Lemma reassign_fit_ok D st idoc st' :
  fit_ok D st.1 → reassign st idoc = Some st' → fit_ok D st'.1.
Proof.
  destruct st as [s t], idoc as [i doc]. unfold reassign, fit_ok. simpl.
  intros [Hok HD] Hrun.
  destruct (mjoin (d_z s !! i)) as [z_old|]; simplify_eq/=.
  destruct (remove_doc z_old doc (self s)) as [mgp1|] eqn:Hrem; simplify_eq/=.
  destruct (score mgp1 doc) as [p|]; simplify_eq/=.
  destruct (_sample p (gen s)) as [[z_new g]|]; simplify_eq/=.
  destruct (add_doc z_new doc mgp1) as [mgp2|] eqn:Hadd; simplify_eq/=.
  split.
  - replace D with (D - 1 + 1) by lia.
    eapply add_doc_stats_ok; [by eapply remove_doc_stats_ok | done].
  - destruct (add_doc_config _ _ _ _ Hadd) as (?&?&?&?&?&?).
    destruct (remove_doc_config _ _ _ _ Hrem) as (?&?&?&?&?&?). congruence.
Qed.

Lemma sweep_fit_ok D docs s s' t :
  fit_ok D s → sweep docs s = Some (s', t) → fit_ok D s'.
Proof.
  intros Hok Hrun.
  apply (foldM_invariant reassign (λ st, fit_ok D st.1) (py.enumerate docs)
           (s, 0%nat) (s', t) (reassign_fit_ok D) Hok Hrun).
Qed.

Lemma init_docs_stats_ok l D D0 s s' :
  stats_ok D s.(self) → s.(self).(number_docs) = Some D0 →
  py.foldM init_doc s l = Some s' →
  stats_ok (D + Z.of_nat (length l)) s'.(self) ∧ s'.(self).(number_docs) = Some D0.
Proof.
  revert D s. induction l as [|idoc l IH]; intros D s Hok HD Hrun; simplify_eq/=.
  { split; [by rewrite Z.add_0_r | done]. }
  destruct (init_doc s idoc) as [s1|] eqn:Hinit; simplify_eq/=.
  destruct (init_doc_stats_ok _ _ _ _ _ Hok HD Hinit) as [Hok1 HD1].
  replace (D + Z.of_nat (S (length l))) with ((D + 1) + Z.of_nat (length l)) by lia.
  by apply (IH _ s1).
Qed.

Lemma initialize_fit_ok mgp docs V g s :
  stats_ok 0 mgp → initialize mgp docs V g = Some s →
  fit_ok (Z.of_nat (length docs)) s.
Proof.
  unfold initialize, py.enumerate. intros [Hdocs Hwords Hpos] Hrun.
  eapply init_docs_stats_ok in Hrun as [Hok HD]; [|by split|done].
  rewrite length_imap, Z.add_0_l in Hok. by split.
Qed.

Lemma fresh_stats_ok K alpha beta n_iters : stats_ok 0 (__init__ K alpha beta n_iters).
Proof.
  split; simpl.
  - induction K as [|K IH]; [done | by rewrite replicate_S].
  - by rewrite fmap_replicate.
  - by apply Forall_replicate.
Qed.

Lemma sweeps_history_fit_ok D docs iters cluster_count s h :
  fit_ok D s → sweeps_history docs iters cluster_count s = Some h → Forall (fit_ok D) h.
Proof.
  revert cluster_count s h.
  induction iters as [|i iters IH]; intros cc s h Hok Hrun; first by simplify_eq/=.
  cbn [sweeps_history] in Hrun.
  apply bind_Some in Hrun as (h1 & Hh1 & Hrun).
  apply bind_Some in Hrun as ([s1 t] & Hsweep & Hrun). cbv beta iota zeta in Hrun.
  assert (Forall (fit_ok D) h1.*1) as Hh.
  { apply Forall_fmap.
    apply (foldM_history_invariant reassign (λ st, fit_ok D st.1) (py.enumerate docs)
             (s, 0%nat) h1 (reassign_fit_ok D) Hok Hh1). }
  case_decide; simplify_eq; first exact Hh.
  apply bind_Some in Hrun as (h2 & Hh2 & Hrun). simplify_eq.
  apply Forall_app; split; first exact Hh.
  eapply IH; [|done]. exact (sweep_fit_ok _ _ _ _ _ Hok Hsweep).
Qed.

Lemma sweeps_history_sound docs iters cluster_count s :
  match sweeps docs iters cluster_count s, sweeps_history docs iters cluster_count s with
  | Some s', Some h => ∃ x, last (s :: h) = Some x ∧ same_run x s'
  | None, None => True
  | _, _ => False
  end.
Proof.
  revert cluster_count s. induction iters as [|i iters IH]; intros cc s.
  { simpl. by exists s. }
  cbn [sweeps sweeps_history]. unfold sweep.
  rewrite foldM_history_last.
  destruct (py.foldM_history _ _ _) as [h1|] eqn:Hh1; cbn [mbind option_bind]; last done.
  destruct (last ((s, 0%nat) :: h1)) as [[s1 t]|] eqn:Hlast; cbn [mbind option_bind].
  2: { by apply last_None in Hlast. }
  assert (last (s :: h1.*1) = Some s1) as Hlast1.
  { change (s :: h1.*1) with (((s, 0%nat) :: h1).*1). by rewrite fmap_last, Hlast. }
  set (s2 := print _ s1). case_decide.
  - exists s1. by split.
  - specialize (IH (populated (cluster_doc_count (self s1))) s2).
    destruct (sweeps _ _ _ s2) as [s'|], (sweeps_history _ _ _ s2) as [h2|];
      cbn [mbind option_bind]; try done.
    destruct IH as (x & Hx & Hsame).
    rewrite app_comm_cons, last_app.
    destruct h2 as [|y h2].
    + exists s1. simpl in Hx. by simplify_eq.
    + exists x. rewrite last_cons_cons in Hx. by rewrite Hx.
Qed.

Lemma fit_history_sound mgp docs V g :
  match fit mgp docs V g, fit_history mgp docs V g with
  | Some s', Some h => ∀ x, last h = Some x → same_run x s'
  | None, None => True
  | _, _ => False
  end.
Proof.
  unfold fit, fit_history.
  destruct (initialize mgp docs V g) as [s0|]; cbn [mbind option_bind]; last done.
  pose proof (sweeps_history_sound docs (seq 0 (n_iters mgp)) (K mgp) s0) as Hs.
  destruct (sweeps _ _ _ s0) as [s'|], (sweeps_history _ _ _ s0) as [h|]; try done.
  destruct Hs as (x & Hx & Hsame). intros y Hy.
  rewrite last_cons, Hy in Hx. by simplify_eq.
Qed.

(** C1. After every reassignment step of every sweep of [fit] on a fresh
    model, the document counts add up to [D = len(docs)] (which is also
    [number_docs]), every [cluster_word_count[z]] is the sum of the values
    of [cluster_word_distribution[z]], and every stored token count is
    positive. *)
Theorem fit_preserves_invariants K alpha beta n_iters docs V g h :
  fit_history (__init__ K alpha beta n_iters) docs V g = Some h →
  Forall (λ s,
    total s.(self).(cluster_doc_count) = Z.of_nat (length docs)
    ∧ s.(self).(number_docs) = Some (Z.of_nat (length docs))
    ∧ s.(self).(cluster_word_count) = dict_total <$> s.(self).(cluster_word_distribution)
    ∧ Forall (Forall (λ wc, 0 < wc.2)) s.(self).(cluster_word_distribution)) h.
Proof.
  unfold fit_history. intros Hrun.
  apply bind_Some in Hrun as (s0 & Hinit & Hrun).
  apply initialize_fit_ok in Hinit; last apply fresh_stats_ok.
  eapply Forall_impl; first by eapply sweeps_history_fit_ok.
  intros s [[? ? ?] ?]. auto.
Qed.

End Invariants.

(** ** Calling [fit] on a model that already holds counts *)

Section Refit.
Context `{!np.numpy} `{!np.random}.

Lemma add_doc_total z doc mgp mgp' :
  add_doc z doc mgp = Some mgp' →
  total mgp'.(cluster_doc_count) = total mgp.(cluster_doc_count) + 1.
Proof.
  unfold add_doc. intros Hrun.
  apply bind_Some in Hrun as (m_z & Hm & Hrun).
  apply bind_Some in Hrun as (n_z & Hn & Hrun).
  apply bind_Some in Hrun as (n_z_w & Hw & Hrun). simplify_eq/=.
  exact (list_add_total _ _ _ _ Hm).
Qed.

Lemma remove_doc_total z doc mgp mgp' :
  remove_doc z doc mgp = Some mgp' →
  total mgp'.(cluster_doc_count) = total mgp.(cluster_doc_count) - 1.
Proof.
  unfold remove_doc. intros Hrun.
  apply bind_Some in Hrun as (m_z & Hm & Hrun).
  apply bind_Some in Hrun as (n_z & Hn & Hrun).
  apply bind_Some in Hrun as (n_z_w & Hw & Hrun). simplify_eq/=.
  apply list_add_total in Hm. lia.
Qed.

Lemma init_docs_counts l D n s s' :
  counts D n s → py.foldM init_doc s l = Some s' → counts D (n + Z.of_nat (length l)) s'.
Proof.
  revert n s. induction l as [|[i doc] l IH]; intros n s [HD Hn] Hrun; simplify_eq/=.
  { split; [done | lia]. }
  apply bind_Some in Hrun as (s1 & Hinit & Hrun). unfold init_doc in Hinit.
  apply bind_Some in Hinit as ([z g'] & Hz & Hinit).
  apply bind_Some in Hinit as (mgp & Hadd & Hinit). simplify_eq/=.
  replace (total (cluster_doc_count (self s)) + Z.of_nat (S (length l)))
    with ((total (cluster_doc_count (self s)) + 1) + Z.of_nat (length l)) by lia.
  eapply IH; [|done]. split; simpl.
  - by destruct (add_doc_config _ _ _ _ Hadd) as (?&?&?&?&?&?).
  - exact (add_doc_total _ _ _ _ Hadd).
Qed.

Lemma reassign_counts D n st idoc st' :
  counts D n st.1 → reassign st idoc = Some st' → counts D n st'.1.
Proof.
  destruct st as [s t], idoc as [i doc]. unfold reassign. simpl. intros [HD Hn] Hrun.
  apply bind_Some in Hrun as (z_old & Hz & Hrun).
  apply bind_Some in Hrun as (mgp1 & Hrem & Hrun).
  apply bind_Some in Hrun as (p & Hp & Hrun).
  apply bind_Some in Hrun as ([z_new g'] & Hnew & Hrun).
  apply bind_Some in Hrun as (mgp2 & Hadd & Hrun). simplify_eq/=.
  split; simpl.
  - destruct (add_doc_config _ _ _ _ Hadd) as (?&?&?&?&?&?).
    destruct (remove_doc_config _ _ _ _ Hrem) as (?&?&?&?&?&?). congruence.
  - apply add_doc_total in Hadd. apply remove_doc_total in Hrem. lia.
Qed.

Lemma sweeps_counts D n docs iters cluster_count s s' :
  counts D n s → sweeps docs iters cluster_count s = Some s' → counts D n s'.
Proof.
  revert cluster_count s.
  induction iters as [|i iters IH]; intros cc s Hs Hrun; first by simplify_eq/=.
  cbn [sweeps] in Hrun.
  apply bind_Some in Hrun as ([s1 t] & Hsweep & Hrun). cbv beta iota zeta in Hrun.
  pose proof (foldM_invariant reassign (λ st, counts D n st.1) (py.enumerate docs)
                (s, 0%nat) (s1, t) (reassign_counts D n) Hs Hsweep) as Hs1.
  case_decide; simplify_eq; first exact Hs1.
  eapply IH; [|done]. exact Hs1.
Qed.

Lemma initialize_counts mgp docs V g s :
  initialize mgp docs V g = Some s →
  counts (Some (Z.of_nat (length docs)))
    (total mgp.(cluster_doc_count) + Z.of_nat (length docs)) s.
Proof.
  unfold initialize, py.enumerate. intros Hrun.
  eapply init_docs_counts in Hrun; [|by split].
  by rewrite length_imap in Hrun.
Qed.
------------
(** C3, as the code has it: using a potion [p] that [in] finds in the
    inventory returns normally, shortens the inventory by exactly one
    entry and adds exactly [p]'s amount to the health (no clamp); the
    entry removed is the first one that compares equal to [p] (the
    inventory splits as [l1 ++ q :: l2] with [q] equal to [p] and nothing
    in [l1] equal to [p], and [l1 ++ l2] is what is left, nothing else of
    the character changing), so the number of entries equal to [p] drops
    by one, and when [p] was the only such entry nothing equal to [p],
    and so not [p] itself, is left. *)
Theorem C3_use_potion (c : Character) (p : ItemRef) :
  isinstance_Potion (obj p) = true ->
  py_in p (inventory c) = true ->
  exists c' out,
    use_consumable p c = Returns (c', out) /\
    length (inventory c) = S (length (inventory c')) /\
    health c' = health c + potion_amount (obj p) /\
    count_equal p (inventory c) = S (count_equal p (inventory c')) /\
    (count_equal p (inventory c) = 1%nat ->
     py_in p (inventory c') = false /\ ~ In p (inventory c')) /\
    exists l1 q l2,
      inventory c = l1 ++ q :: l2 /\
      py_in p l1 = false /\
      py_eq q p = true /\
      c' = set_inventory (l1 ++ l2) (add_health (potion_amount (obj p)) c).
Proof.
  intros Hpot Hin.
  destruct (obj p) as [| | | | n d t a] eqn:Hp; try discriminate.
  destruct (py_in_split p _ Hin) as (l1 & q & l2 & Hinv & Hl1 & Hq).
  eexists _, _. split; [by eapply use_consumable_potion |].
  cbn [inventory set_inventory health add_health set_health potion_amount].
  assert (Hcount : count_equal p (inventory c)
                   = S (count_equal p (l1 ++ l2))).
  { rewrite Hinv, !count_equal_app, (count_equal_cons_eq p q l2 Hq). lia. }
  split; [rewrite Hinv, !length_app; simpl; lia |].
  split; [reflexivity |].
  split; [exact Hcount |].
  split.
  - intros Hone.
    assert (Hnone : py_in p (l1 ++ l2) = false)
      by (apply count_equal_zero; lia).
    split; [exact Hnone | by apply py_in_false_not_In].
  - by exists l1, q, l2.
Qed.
------------
Your answer should be a single number: the count of lines in the data that include the word "done".

12